** Opening INFORMATION block **
Lemma drop_ok : ok (drop_node s i).
Proof.
  assert (Hs := k_sorted _ H). rewrite E in Hs. apply sorted_mid in Hs as (Hs&_&_). split.
  - rewrite drop_list. apply (sorted_ext s); [|done]. intros j _. apply drop_at.
  - rewrite drop_list. intros j Hj. destruct (drop_at j) as (Er&_&Eu). unfold start_of, end_of. rewrite Er, Eu.
    rewrite decide_False by (intros ->; apply elem_of_app in Hj; tauto). apply (k_node _ H). rewrite E.
    rewrite elem_of_app in Hj. rewrite elem_of_app, elem_of_cons. tauto.
  - intros j Hj. destruct (drop_at j) as (_&_&->). case_decide as Hn; [done|]. intros Hu.
    apply (k_used _ H j Hj) in Hu. rewrite E, elem_of_app, elem_of_cons in Hu. rewrite drop_list, elem_of_app. tauto.
Qed.

Lemma drop_reserved u a : reserved (drop_node s i) u a <->
  exists j, j ∈ l1 ++ l2 /\ type_of s j = u /\ start_of s j <= a <= end_of s j.
Proof.
  unfold reserved. rewrite drop_list. split; intros (j&Hj&Ht&Ha); exists j; destruct (drop_at j) as (Er&Et&_);
    unfold start_of, end_of in *; rewrite Er in *; rewrite Et in *; done.
Qed.
End drop.

Lemma reserved_mid s l1 i l2 u a : reservations s = l1 ++ i :: l2 -> reserved s u a <->
  (exists j, j ∈ l1 ++ l2 /\ type_of s j = u /\ start_of s j <= a <= end_of s j) \/
  type_of s i = u /\ start_of s i <= a <= end_of s i.
Proof.
  unfold reserved. intros ->. split.
  - intros (j&Hj&Hr). rewrite elem_of_app, elem_of_cons in Hj. destruct (decide (j = i)) as [->|Hne]; [now right|].
    left. exists j. rewrite elem_of_app. split; [tauto|done].
  - intros [(j&Hj&Hr)|Hr]; [exists j|exists i]; (split; [|done]); rewrite elem_of_app, elem_of_cons; [|tauto].
    rewrite elem_of_app in Hj. tauto.
Qed.

(** ** A new descriptor *)

(** The nodes below and above a region that overlaps none. *)
Lemma split_at s l lo hi : sorted s l -> (forall j, j ∈ l -> start_of s j <= end_of s j) ->
  (forall j, j ∈ l -> ~ overlaps s lo hi j) -> lo <= hi ->
  exists l1 l2, l = l1 ++ l2 /\ (forall j, j ∈ l1 -> end_of s j < lo) /\ (forall j, j ∈ l2 -> hi < start_of s j).
Proof.
  intros Hs Hv Hno Hlh. induction l as [|j l IH].
  - exists [], []. split; [done|]. split; intros j Hj; now apply not_elem_of_nil in Hj.
  - apply StronglySorted_cons in Hs as [H1 H2]. rewrite Forall_forall in H1.
    assert (Hj := Hno j (list_elem_of_here _ _)). assert (Hvj := Hv j (list_elem_of_here _ _)). unfold overlaps in Hj.
    destruct (Z.lt_ge_cases (end_of s j) lo) as [Hlt|Hge].
    + destruct IH as (l1&l2&->&Hl&Hr); [done| | |].
      * intros k Hk. apply Hv. now right.
      * intros k Hk. apply Hno. now right.
      * exists (j :: l1), l2. split; [done|]. split; [|done]. intros k [->|Hk]%elem_of_cons; auto.
    + exists [], (j :: l). split; [done|]. split; [intros k Hk; now apply not_elem_of_nil in Hk|].
      intros k [->|Hk]%elem_of_cons; [lia|]. specialize (H1 k Hk). unfold before in H1. lia.
Qed.

Lemma insert_split s l1 l2 i :
  start_of s i <= end_of s i ->
  (forall j, j ∈ l1 -> end_of s j < start_of s i) -> (forall j, j ∈ l2 -> end_of s i < start_of s j) ->
  (forall j, j ∈ l1 -> start_of s j <= end_of s j) ->
  insert_node s (l1 ++ l2) i = (l1 ++ i :: l2, None).
Proof.
  intros Hi Hl Hr Hv. induction l1 as [|j l1 IH].
  - destruct l2 as [|j l2]; [done|]. cbn. unfold reservation_node_compare. fold (end_of s i) (start_of s j).
    now rewrite (proj2 (Z.ltb_lt (end_of s i) (start_of s j))) by (apply Hr; now left).
  - cbn. unfold reservation_node_compare. fold (end_of s i) (start_of s j) (end_of s j) (start_of s i).
    assert (H1 := Hl j (list_elem_of_here _ _)). assert (H2 := Hv j (list_elem_of_here _ _)).
    rewrite (proj2 (Z.ltb_ge (end_of s i) _)) by lia.
    rewrite (proj2 (Z.ltb_lt (end_of s j) (start_of s i))) by done. cbn.
    rewrite IH; [done|..]; intros k Hk; [apply Hl|apply Hv]; now right.
Qed.

(** A descriptor that was not in use, between the nodes [l1] and [l2]. *)
Definition put (s : mstate) (i lo hi : Z) (t : memory_reservation) (l : list Z) : mstate :=
  set_reservations (set_reservation s i (Reservation (Region lo hi) t true)) l.

Section put.
Context (s : mstate) (i lo hi : Z) (t : memory_reservation) (l1 l2 : list Z) (H : ok s).
Context (E : reservations s = l1 ++ l2) (Hu : used (reservation_pool s i) = false) (Hi : 0 <= i < MAX_RESERVATIONS).
Context (Hl : forall j, j ∈ l1 -> end_of s j < lo) (Hr : forall j, j ∈ l2 -> hi < start_of s j).
Context (Hlo : 0 <= lo <= hi) (Hhi : hi < 2 ^ 32).

Abbreviation s' := (put s i lo hi t (l1 ++ i :: l2)).

Lemma put_at l j : reg (put s i lo hi t l) j = (if decide (j = i) then Region lo hi else reg s j) /\
  type_of (put s i lo hi t l) j = (if decide (j = i) then t else type_of s j) /\
  used (reservation_pool (put s i lo hi t l) j) = if decide (j = i) then true else used (reservation_pool s j).
Proof. unfold put, reg, type_of. cbn [reservation_pool set_reservations]. rewrite pool_at. now case_decide. Qed.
** Closing INFORMATION block **
> TASK INSTRUCTIONS
Output the listing above in its entirety, exactly as given.

> RESPONSE BELOW
Lemma drop_ok : ok (drop_node s i).
Proof.
  assert (Hs := k_sorted _ H). rewrite E in Hs. apply sorted_mid in Hs as (Hs&_&_). split.
  - rewrite drop_list. apply (sorted_ext s); [|done]. intros j _. apply drop_at.
  - rewrite drop_list. intros j Hj. destruct (drop_at j) as (Er&_&Eu). unfold start_of, end_of. rewrite Er, Eu.
    rewrite decide_False by (intros ->; apply elem_of_app in Hj; tauto). apply (k_node _ H). rewrite E.
    rewrite elem_of_app in Hj. rewrite elem_of_app, elem_of_cons. tauto.
  - intros j Hj. destruct (drop_at j) as (_&_&->). case_decide as Hn; [done|]. intros Hu.
    apply (k_used _ H j Hj) in Hu. rewrite E, elem_of_app, elem_of_cons in Hu. rewrite drop_list, elem_of_app. tauto.
Qed.

Lemma drop_reserved u a : reserved (drop_node s i) u a <->
  exists j, j ∈ l1 ++ l2 /\ type_of s j = u /\ start_of s j <= a <= end_of s j.
Proof.
  unfold reserved. rewrite drop_list. split; intros (j&Hj&Ht&Ha); exists j; destruct (drop_at j) as (Er&Et&_);
    unfold start_of, end_of in *; rewrite Er in *; rewrite Et in *; done.
Qed.
End drop.

Lemma reserved_mid s l1 i l2 u a : reservations s = l1 ++ i :: l2 -> reserved s u a <->
  (exists j, j ∈ l1 ++ l2 /\ type_of s j = u /\ start_of s j <= a <= end_of s j) \/
  type_of s i = u /\ start_of s i <= a <= end_of s i.
Proof.
  unfold reserved. intros ->. split.
  - intros (j&Hj&Hr). rewrite elem_of_app, elem_of_cons in Hj. destruct (decide (j = i)) as [->|Hne]; [now right|].
    left. exists j. rewrite elem_of_app. split; [tauto|done].
  - intros [(j&Hj&Hr)|Hr]; [exists j|exists i]; (split; [|done]); rewrite elem_of_app, elem_of_cons; [|tauto].
    rewrite elem_of_app in Hj. tauto.
Qed.

(** ** A new descriptor *)

(** The nodes below and above a region that overlaps none. *)
Lemma split_at s l lo hi : sorted s l -> (forall j, j ∈ l -> start_of s j <= end_of s j) ->
  (forall j, j ∈ l -> ~ overlaps s lo hi j) -> lo <= hi ->
  exists l1 l2, l = l1 ++ l2 /\ (forall j, j ∈ l1 -> end_of s j < lo) /\ (forall j, j ∈ l2 -> hi < start_of s j).
Proof.
  intros Hs Hv Hno Hlh. induction l as [|j l IH].
  - exists [], []. split; [done|]. split; intros j Hj; now apply not_elem_of_nil in Hj.
  - apply StronglySorted_cons in Hs as [H1 H2]. rewrite Forall_forall in H1.
    assert (Hj := Hno j (list_elem_of_here _ _)). assert (Hvj := Hv j (list_elem_of_here _ _)). unfold overlaps in Hj.
    destruct (Z.lt_ge_cases (end_of s j) lo) as [Hlt|Hge].
    + destruct IH as (l1&l2&->&Hl&Hr); [done| | |].
      * intros k Hk. apply Hv. now right.
      * intros k Hk. apply Hno. now right.
      * exists (j :: l1), l2. split; [done|]. split; [|done]. intros k [->|Hk]%elem_of_cons; auto.
    + exists [], (j :: l). split; [done|]. split; [intros k Hk; now apply not_elem_of_nil in Hk|].
      intros k [->|Hk]%elem_of_cons; [lia|]. specialize (H1 k Hk). unfold before in H1. lia.
Qed.

Lemma insert_split s l1 l2 i :
  start_of s i <= end_of s i ->
  (forall j, j ∈ l1 -> end_of s j < start_of s i) -> (forall j, j ∈ l2 -> end_of s i < start_of s j) ->
  (forall j, j ∈ l1 -> start_of s j <= end_of s j) ->
  insert_node s (l1 ++ l2) i = (l1 ++ i :: l2, None).
Proof.
  intros Hi Hl Hr Hv. induction l1 as [|j l1 IH].
  - destruct l2 as [|j l2]; [done|]. cbn. unfold reservation_node_compare. fold (end_of s i) (start_of s j).
    now rewrite (proj2 (Z.ltb_lt (end_of s i) (start_of s j))) by (apply Hr; now left).
  - cbn. unfold reservation_node_compare. fold (end_of s i) (start_of s j) (end_of s j) (start_of s i).
    assert (H1 := Hl j (list_elem_of_here _ _)). assert (H2 := Hv j (list_elem_of_here _ _)).
    rewrite (proj2 (Z.ltb_ge (end_of s i) _)) by lia.
    rewrite (proj2 (Z.ltb_lt (end_of s j) (start_of s i))) by done. cbn.
    rewrite IH; [done|..]; intros k Hk; [apply Hl|apply Hv]; now right.
Qed.

(** A descriptor that was not in use, between the nodes [l1] and [l2]. *)
Definition put (s : mstate) (i lo hi : Z) (t : memory_reservation) (l : list Z) : mstate :=
  set_reservations (set_reservation s i (Reservation (Region lo hi) t true)) l.

Section put.
Context (s : mstate) (i lo hi : Z) (t : memory_reservation) (l1 l2 : list Z) (H : ok s).
Context (E : reservations s = l1 ++ l2) (Hu : used (reservation_pool s i) = false) (Hi : 0 <= i < MAX_RESERVATIONS).
Context (Hl : forall j, j ∈ l1 -> end_of s j < lo) (Hr : forall j, j ∈ l2 -> hi < start_of s j).
Context (Hlo : 0 <= lo <= hi) (Hhi : hi < 2 ^ 32).

Abbreviation s' := (put s i lo hi t (l1 ++ i :: l2)).

Lemma put_at l j : reg (put s i lo hi t l) j = (if decide (j = i) then Region lo hi else reg s j) /\
  type_of (put s i lo hi t l) j = (if decide (j = i) then t else type_of s j) /\
  used (reservation_pool (put s i lo hi t l) j) = if decide (j = i) then true else used (reservation_pool s j).
Proof. unfold put, reg, type_of. cbn [reservation_pool set_reservations]. rewrite pool_at. now case_decide. Qed.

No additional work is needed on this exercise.